Oftentimes, students around me have handed out comments framed in praise by telling me I do not look like my ethnicity, almost as though being mistaken for a lighter-skinned ethnicity was somehow flattering.
The first “compliments” came quickly. What they revealed instead was an unspoken hierarchy of what kinds of brownness are considered palatable.
Then there was the constant confusion. White students repeatedly mixed me up with the only other South Asian friend I had on campus. Apparently, two brown women in the same social circle were indistinguishable. I was also told, more than once, that I was “basically Indian,” as if the distinctions between histories, identities, and cultures across South Asia were irrelevant.
These things might seem small, but they reveal something much deeper about spaces like the AUC bubble that deem themselves as progressive. Activism is often a part of the brand of being at AUC, with students being passionate about discourse surrounding social justice. Yet, when you look at these spaces more carefully, you notice something is off. The friend groups and circles are overwhelmingly white, and their meetings are socially closed off, with their conversations about privilege and white dominance. Sometimes it feels like diversity functions less as a commitment and more as an aesthetic.
Our stories are welcome in discussions. Our identities appear in brochures and diversity statements. But in everyday campus life, the same barriers remain: who gets invited to things, who feels comfortable in certain spaces, who is assumed to belong.
I have seen students adopt various parts of South Asian culture, especially cashmere shawls and jhumkas. On white skin, they somehow end up making them look more interesting, more liberal arts-que, yet when brown girls wear them, they do not fit in the same category. It creates a feeling that many students of colour recognise but struggle to articulate: the sense that parts of our culture are welcome, but we ourselves remain peripheral.

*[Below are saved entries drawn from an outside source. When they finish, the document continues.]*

Definition hex4 (n : nat) : string :=
  let digit (k : nat) : string :=
    match String.get (k mod 16) "0123456789abcdef" with
    | Some a => String a EmptyString
    | None => EmptyString
    end in
  digit (n / 4096) +:+ digit (n / 256) +:+ digit (n / 16) +:+ digit n.

Fixpoint escape (s : string) : string :=
  match s with
  | EmptyString => EmptyString
  | String a s =>
      let n := nat_of_ascii a in
      (if bool_decide (n = 34) then String backslash (String dquote EmptyString)
       else if bool_decide (n = 92) then String backslash (String backslash EmptyString)
       else if bool_decide (n = 10) then String backslash "n"
       else if bool_decide (n = 13) then String backslash "r"
       else if bool_decide (n = 9) then String backslash "t"
       else if bool_decide (n = 8) then String backslash "b"
       else if bool_decide (n = 12) then String backslash "f"
       else if bool_decide (n < 32) || bool_decide (127 ≤ n)
       then String backslash ("u" +:+ hex4 n)
       else String a EmptyString) +:+ escape s
  end.

Definition quote (s : string) : string :=
  String dquote (escape s +:+ String dquote EmptyString).

(** A key of an object is written as a string. *)
Definition key_text (k : key) : string :=
  match k with
  | KNone => "null"
  | KBool true => "true"
  | KBool false => "false"
  | KInt z => pretty z
  | KStr s => s
  end.

Definition newline (level : nat) : string :=
  String "010"%char (String.concat EmptyString (replicate (2 * level) " ")).

Fixpoint dumps_at (level : nat) (v : val) {struct v} : string :=
  match v with
  | VNone => "null"
  | VBool true => "true"
  | VBool false => "false"
  | VInt z => pretty z
  | VStr s => quote s
  | VList [] => "[]"
  | VList l =>
      "[" +:+ newline (S level)
      +:+ String.concat ("," +:+ newline (S level)) (map (dumps_at (S level)) l)
      +:+ newline level +:+ "]"
  | VDict [] => "{}"
  | VDict d =>
      "{" +:+ newline (S level)
      +:+ String.concat ("," +:+ newline (S level))
            (map (fun kv => let '(k, w) := kv in
                            quote (key_text k) +:+ ": " +:+ dumps_at (S level) w) d)
      +:+ newline level +:+ "}"
  end.

Definition dumps (v : val) : string := dumps_at 0 v.

Definition is_ws (a : ascii) : bool :=
  let n := nat_of_ascii a in
  bool_decide (n = 32) || bool_decide (n = 10) || bool_decide (n = 13)
  || bool_decide (n = 9).

Fixpoint skip_ws (s : list ascii) : list ascii :=
  match s with
  | a :: r => if is_ws a then skip_ws r else s
  | [] => []
  end.

Definition digit_of (a : ascii) : option Z :=
  let n := nat_of_ascii a in
  if bool_decide (48 ≤ n) && bool_decide (n ≤ 57) then Some (Z.of_nat (n - 48))
  else None.

Fixpoint digits (s : list ascii) (acc : Z) : Z * list ascii :=
  match s with
  | a :: r =>
      match digit_of a with
      | Some d => digits r (10 * acc + d)
      | None => (acc, s)
      end
  | [] => (acc, [])
  end.

(** An integer literal; a fraction or an exponent is not read. *)
Definition parse_int (s : list ascii) : option (Z * list ascii) :=
  let '(neg, s) :=
    match s with
    | "-"%char :: r => (true, r)
    | _ => (false, s)
    end in
  match s with
  | a :: r =>
      match digit_of a with
      | Some d =>
          let '(z, rest) := if bool_decide (d = 0%Z) then (0%Z, r) else digits r d in
          match rest with
          | "."%char :: _ | "e"%char :: _ | "E"%char :: _ => None
          | _ => Some (if neg then (- z)%Z else z, rest)
          end
      | None => None
      end
  | [] => None
  end.

Definition hex_of (a : ascii) : option nat :=
  let n := nat_of_ascii a in
  if bool_decide (48 ≤ n) && bool_decide (n ≤ 57) then Some (n - 48)
  else if bool_decide (97 ≤ n) && bool_decide (n ≤ 102) then Some (n - 87)
  else if bool_decide (65 ≤ n) && bool_decide (n ≤ 70) then Some (n - 55)
  else None.

(** The text of a string literal after its opening quote. *)
Fixpoint parse_string (s : list ascii) : option (string * list ascii) :=
  match s with
  | [] => None
  | a :: r =>
      if bool_decide (a = dquote) then Some (EmptyString, r)
      else if bool_decide (a = backslash) then
        match r with
        | e :: r' =>
            let plain (c : ascii) :=
              match parse_string r' with
              | Some (t, rest) => Some (String c t, rest)
              | None => None
              end in
            if bool_decide (e = dquote) then plain dquote
            else if bool_decide (e = backslash) then plain backslash
            else match e with
                 | "/"%char => plain "/"%char
                 | "n"%char => plain "010"%char
                 | "r"%char => plain "013"%char
                 | "t"%char => plain "009"%char
                 | "b"%char => plain "008"%char
                 | "f"%char => plain "012"%char
                 | "u"%char =>
                     match r' with
                     | h1 :: h2 :: h3 :: h4 :: r'' =>
                         match hex_of h1, hex_of h2, hex_of h3, hex_of h4 with
                         | Some 0, Some 0, Some x, Some y =>
                             match parse_string r'' with
                             | Some (t, rest) =>
                                 Some (String (ascii_of_nat (16 * x + y)) t, rest)
                             | None => None
                             end
                         | _, _, _, _ => None
                         end
                     | _ => None
                     end
                 | _ => None
                 end
        | [] => None
        end
      else if bool_decide (nat_of_ascii a < 32) then None
      else match parse_string r with
           | Some (t, rest) => Some (String a t, rest)
           | None => None
           end
  end.

Fixpoint expect (word s : list ascii) : option (list ascii) :=
  match word, s with
  | [], _ => Some s
  | w :: word, a :: s => if bool_decide (w = a) then expect word s else None
  | _ :: _, [] => None
  end.

(** The elements of an array that is not empty, after its opening
    bracket, and the members of such an object: [parse] reads one value and
    [n] bounds their number. *)
Fixpoint parse_items (parse : list ascii → option (val * list ascii))
    (n : nat) (r : list ascii) (acc : list val) : option (val * list ascii) :=
  match n with
  | O => None
  | S n =>
      match parse r with
      | Some (v, r1) =>
          match skip_ws r1 with
          | ","%char :: r2 => parse_items parse n r2 (acc ++ [v])
          | "]"%char :: r2 => Some (VList (acc ++ [v]), r2)
          | _ => None
          end
      | None => None
      end
  end.

Fixpoint parse_members (parse : list ascii → option (val * list ascii))
    (n : nat) (r : list ascii) (acc : dict) : option (val * list ascii) :=
  match n with
  | O => None
  | S n =>
      match skip_ws r with
      | q :: r0 =>
          if bool_decide (q = dquote) then
            match parse_string r0 with
            | Some (k, r1) =>
                match skip_ws r1 with
                | ":"%char :: r2 =>
                    match parse r2 with
                    | Some (v, r3) =>
                        let acc := dict_set acc (KStr k) v in
                        match skip_ws r3 with
                        | ","%char :: r4 => parse_members parse n r4 acc
                        | "}"%char :: r4 => Some (VDict acc, r4)
                        | _ => None
                        end
                    | None => None
                    end
                | _ => None
                end
            | None => None
            end
          else None
      | [] => None
      end
  end.

Fixpoint parse_value (fuel : nat) (s : list ascii) : option (val * list ascii) :=
  match fuel with
  | O => None
  | S fuel =>
      match skip_ws s with
      | [] => None
      | a :: r =>
          if bool_decide (a = dquote) then
            match parse_string r with
            | Some (t, rest) => Some (VStr t, rest)
            | None => None
            end
          else match a with
          | "n"%char => rest ← expect (list_ascii_of_string "ull") r; Some (VNone, rest)
          | "t"%char => rest ← expect (list_ascii_of_string "rue") r; Some (VBool true, rest)
          | "f"%char => rest ← expect (list_ascii_of_string "alse") r; Some (VBool false, rest)
          | "["%char =>
              match skip_ws r with
              | "]"%char :: rest => Some (VList [], rest)
              | _ => parse_items (parse_value fuel) fuel r []
              end
          | "{"%char =>
              match skip_ws r with
              | "}"%char :: rest => Some (VDict [], rest)
              | _ => parse_members (parse_value fuel) fuel r []
              end
          | _ =>
              match parse_int (a :: r) with
              | Some (z, rest) => Some (VInt z, rest)
              | None => None
              end
          end
      end
  end.

Definition loads (s : string) : result val :=
  let text := list_ascii_of_string s in
  match parse_value (S (length text)) text with
  | Some (v, rest) =>
      match skip_ws rest with
      | [] => Ok v
      | _ => Raise JSONDecodeError
      end
  | None => Raise JSONDecodeError
  end.

End Json.

(** ** [hashlib.md5(...).hexdigest()]

    The per-line digest of the change-set computation, over the bytes of a
    line (RFC 1321; a Rocq [string] is the UTF-8 byte sequence that
    [line.encode()] produces).  32-bit words are [Z] with the wrap-around
    written out. *)
Module Md5.

Definition mask32 (x : Z) : Z := Z.land x 4294967295%Z.

Definition not32 (x : Z) : Z := Z.lxor x 4294967295%Z.

Definition rotl32 (x c : Z) : Z :=
  mask32 (Z.lor (Z.shiftl x c) (Z.shiftr x (32 - c))).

None of this means that every student here is insincere or that activism on campus is meaningless. Many people genuinely want to build a more equitable community. But intention alone does not create inclusion.
True solidarity requires more than aesthetic appreciation and social media advocacy. It requires uncomfortable reflection, genuine listening, and a willingness to examine how exclusion can exist even inside spaces that call themselves progressive.